(Saved data entries)
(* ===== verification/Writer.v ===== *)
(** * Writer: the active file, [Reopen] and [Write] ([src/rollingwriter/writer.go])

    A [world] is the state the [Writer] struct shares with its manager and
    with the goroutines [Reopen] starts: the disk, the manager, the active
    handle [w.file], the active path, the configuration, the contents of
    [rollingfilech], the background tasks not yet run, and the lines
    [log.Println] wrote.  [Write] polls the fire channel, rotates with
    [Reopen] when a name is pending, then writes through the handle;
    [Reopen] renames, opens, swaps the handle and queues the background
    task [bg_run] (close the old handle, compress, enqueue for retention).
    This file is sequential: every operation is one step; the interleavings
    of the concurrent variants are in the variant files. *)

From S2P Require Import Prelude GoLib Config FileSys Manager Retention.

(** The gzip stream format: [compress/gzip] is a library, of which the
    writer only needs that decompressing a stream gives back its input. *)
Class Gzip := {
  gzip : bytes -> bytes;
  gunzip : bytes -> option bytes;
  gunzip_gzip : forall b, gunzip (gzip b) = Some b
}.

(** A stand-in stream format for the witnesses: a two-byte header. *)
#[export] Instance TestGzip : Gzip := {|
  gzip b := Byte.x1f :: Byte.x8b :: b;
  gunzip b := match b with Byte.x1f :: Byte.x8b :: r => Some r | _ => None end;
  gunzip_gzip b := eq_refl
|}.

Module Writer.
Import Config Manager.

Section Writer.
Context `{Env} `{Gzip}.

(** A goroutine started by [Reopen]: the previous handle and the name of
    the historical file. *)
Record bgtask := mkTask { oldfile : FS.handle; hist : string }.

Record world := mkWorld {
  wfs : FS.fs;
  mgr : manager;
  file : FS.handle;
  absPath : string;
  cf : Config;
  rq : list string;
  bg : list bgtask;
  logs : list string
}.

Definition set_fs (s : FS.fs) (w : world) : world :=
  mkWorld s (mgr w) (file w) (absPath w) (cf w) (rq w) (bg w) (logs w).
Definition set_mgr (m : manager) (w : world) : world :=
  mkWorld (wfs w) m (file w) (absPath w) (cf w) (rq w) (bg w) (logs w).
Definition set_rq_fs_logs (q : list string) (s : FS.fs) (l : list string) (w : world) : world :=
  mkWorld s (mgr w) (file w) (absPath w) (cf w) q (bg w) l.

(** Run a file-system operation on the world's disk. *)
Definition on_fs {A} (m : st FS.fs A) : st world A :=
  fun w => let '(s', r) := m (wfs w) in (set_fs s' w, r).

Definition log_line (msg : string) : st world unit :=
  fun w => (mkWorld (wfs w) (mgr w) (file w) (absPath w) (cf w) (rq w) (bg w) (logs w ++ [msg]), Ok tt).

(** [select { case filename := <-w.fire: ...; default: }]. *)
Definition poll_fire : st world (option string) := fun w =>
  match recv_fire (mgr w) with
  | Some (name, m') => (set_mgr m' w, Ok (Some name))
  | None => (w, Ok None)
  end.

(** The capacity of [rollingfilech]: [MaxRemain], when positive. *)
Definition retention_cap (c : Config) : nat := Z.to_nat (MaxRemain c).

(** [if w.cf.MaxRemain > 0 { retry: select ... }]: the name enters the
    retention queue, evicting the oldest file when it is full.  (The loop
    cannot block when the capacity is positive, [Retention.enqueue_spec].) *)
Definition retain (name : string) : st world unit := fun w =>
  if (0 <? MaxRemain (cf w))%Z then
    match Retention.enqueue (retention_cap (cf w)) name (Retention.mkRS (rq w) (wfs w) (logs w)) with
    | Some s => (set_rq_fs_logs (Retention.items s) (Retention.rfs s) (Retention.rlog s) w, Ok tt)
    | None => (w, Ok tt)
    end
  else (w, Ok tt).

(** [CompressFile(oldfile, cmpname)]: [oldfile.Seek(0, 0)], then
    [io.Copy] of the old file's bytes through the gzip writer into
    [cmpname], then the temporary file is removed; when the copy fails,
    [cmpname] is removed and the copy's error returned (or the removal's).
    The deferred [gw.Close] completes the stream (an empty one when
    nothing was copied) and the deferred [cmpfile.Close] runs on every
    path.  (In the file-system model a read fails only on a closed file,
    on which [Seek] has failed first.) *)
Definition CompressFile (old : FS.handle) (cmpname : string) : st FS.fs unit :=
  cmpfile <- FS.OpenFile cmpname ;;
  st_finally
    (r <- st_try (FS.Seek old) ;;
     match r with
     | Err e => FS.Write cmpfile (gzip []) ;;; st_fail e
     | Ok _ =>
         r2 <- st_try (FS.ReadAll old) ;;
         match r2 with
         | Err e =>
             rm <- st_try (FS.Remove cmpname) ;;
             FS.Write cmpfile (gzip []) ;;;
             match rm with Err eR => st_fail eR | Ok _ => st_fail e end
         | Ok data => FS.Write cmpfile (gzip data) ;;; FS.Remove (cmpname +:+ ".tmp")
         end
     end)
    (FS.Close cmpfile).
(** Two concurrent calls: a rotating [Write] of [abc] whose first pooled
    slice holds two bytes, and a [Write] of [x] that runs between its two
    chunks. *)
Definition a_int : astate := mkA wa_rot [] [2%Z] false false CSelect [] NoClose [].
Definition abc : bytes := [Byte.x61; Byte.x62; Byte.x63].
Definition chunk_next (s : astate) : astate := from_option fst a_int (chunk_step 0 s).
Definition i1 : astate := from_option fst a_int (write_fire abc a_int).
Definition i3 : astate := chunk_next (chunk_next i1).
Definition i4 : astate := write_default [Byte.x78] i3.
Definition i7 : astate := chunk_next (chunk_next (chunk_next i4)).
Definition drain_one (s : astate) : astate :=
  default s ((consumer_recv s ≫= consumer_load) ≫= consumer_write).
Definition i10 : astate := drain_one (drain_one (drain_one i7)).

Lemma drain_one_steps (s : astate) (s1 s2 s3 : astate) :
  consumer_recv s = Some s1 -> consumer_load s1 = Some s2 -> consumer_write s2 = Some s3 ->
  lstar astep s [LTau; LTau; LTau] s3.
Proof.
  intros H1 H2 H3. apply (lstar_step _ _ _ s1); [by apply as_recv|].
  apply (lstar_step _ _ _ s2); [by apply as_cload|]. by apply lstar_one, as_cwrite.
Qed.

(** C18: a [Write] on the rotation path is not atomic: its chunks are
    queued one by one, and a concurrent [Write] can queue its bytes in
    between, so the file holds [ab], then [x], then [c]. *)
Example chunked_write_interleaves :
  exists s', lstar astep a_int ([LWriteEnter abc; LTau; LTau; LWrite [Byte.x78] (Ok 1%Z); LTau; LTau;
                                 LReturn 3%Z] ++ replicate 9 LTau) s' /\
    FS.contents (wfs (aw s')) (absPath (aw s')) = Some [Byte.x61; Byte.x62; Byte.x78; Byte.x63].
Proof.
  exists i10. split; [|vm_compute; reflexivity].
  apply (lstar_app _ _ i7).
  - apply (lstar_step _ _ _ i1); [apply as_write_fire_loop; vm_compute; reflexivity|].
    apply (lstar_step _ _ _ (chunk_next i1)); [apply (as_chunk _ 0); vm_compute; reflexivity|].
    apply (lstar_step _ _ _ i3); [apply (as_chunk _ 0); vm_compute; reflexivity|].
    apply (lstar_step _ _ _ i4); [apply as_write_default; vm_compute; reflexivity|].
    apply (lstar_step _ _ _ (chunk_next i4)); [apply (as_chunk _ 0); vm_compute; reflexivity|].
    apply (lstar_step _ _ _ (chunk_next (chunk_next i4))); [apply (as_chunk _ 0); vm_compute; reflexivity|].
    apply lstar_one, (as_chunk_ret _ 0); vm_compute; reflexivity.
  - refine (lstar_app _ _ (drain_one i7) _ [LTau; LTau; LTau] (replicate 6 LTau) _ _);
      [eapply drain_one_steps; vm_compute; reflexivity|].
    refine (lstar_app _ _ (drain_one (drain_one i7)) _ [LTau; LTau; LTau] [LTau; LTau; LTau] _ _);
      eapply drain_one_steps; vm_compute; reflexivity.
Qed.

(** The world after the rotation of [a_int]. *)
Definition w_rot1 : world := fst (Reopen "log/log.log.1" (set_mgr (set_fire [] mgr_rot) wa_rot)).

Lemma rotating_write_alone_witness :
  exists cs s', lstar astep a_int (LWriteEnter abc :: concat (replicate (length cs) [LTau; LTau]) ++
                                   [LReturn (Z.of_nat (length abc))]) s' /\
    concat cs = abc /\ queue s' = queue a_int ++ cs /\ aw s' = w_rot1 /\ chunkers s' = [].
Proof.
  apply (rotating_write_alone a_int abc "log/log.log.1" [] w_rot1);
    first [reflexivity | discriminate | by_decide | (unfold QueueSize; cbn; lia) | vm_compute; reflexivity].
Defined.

--

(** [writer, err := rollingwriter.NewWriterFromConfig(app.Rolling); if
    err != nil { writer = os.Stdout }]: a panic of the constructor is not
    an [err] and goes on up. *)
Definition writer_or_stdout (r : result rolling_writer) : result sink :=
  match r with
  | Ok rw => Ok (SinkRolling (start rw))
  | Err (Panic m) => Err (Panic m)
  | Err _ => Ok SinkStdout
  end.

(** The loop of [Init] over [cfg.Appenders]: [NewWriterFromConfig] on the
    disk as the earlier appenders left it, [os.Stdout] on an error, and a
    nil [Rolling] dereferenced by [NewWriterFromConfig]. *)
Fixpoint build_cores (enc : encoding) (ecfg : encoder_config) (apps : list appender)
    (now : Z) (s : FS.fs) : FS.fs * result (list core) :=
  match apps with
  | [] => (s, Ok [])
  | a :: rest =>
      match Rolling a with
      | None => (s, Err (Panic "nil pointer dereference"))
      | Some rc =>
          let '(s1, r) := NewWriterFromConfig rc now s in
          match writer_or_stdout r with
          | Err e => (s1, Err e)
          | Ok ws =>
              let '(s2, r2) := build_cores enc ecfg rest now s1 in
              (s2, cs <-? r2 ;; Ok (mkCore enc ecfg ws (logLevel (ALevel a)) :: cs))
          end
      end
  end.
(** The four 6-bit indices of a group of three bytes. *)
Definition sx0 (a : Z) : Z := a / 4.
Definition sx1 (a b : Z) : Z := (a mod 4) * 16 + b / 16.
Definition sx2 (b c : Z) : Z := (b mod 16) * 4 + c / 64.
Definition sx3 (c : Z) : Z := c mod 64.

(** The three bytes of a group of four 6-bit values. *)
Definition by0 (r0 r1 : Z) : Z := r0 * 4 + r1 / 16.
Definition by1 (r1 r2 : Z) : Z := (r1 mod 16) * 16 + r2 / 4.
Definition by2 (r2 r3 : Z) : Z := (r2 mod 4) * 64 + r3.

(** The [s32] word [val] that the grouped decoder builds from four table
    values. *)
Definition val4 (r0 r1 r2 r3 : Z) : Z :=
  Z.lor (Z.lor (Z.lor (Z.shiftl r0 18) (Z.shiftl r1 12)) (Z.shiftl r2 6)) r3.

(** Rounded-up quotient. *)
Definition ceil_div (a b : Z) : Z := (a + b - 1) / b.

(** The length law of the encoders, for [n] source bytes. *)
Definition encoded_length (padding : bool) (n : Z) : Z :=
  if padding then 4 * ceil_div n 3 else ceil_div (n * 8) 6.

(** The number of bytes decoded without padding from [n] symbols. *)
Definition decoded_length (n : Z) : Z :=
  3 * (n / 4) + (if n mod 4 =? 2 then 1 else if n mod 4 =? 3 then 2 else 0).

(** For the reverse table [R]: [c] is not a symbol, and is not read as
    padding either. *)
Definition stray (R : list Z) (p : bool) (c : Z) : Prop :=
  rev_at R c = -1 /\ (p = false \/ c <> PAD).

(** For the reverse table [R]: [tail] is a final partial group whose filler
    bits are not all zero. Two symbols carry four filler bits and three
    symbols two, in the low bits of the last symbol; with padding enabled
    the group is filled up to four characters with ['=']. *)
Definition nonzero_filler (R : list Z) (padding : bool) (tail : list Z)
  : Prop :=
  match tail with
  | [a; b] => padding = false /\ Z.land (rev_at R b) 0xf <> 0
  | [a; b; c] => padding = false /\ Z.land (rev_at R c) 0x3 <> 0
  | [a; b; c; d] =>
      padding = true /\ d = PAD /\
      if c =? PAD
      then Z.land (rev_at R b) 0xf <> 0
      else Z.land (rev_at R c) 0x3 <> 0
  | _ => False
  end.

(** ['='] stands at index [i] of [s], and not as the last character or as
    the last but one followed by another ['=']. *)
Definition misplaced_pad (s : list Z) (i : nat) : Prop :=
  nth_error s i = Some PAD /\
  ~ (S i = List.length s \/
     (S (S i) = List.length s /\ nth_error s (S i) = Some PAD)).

* * *

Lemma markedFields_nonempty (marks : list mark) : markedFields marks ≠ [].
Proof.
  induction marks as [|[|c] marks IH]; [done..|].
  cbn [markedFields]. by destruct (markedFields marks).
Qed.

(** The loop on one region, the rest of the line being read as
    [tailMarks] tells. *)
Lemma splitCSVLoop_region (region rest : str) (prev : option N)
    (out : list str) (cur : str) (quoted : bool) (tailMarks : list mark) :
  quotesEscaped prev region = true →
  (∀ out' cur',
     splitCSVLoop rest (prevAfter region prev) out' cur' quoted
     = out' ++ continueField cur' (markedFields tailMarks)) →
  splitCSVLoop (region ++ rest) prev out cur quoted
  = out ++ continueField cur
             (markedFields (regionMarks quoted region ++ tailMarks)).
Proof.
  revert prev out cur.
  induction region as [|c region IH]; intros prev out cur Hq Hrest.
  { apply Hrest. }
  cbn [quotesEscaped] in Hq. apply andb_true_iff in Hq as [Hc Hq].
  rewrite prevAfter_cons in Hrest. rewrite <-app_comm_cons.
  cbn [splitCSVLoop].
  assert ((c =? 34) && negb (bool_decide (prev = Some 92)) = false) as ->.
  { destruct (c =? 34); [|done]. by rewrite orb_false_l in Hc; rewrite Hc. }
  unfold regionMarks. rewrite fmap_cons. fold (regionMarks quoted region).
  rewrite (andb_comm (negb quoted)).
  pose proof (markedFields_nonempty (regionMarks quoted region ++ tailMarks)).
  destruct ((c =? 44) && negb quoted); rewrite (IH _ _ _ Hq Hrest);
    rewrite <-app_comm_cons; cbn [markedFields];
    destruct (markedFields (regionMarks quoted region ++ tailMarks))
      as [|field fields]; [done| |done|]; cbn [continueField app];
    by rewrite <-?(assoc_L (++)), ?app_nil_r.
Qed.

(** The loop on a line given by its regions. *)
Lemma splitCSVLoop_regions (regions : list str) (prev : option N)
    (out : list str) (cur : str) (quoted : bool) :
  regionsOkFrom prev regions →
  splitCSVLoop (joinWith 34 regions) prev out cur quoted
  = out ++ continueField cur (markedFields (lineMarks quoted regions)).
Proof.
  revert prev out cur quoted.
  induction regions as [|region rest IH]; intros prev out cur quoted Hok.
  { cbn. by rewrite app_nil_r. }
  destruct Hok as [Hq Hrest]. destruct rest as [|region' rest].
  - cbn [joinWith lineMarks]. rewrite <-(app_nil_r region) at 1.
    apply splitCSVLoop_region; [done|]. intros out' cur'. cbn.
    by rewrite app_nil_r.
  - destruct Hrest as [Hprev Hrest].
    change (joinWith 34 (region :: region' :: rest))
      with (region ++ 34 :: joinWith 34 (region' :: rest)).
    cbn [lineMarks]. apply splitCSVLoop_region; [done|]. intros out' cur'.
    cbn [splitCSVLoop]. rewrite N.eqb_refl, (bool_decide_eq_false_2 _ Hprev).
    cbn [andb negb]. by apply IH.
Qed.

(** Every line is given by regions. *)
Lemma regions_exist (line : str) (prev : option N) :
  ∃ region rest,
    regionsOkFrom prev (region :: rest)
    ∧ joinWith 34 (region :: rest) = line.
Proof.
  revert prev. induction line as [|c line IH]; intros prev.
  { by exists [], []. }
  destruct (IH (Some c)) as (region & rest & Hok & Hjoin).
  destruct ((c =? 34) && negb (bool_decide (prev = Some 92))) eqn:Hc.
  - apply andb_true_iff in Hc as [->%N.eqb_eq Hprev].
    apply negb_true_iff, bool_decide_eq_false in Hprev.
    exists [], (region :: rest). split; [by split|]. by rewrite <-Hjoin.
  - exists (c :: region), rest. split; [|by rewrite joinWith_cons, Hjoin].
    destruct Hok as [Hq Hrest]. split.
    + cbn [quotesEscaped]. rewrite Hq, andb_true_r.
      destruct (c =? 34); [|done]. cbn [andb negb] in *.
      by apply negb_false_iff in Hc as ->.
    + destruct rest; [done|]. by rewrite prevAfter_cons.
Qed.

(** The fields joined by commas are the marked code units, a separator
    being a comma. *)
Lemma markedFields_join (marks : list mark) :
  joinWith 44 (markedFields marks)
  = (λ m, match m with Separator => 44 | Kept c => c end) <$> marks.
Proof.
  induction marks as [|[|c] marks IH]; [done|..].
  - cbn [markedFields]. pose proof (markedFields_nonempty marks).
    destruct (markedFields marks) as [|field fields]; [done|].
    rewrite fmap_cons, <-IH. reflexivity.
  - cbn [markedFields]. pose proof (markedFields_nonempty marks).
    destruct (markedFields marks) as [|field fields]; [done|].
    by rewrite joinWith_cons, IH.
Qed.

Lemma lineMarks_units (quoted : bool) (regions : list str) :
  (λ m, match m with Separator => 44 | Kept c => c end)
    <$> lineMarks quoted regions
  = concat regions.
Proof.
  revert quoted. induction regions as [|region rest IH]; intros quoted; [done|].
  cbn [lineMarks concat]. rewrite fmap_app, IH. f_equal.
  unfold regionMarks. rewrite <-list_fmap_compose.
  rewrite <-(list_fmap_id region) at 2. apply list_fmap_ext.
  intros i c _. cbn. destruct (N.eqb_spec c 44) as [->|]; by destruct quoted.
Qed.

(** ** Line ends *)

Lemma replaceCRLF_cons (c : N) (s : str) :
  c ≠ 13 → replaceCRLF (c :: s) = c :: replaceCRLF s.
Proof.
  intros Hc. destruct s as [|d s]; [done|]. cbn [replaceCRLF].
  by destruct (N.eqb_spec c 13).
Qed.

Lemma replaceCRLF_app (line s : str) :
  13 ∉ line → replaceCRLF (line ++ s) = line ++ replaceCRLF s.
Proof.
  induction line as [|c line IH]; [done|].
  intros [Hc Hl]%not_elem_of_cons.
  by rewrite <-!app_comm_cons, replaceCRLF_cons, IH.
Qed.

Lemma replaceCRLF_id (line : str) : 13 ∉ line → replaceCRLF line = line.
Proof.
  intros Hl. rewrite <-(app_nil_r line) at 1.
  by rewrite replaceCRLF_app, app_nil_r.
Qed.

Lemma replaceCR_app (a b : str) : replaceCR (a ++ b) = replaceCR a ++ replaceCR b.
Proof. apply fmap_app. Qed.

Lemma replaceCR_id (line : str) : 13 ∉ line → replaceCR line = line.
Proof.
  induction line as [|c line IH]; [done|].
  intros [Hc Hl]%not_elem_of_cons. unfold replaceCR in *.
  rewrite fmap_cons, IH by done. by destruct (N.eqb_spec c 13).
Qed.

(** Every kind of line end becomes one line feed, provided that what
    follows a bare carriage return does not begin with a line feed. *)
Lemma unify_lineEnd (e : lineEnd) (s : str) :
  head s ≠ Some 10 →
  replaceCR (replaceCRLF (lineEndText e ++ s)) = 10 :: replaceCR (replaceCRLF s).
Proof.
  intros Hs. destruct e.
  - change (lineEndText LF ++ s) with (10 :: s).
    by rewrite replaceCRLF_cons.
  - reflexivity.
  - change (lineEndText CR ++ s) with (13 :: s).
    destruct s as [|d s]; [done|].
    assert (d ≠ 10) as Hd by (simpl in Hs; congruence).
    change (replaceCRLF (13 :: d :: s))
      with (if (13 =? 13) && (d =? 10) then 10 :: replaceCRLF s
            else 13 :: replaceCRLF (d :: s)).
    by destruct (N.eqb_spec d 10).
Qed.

=== Assignment ===
Would you copy each line of the records that contains "astate"?

=== Reply ===
Definition a_int : astate := mkA wa_rot [] [2%Z] false false CSelect [] NoClose [].
Definition chunk_next (s : astate) : astate := from_option fst a_int (chunk_step 0 s).
Definition i1 : astate := from_option fst a_int (write_fire abc a_int).
Definition i3 : astate := chunk_next (chunk_next i1).
Definition i4 : astate := write_default [Byte.x78] i3.
Definition i7 : astate := chunk_next (chunk_next (chunk_next i4)).
Definition drain_one (s : astate) : astate :=
Definition i10 : astate := drain_one (drain_one (drain_one i7)).
Lemma drain_one_steps (s : astate) (s1 s2 s3 : astate) :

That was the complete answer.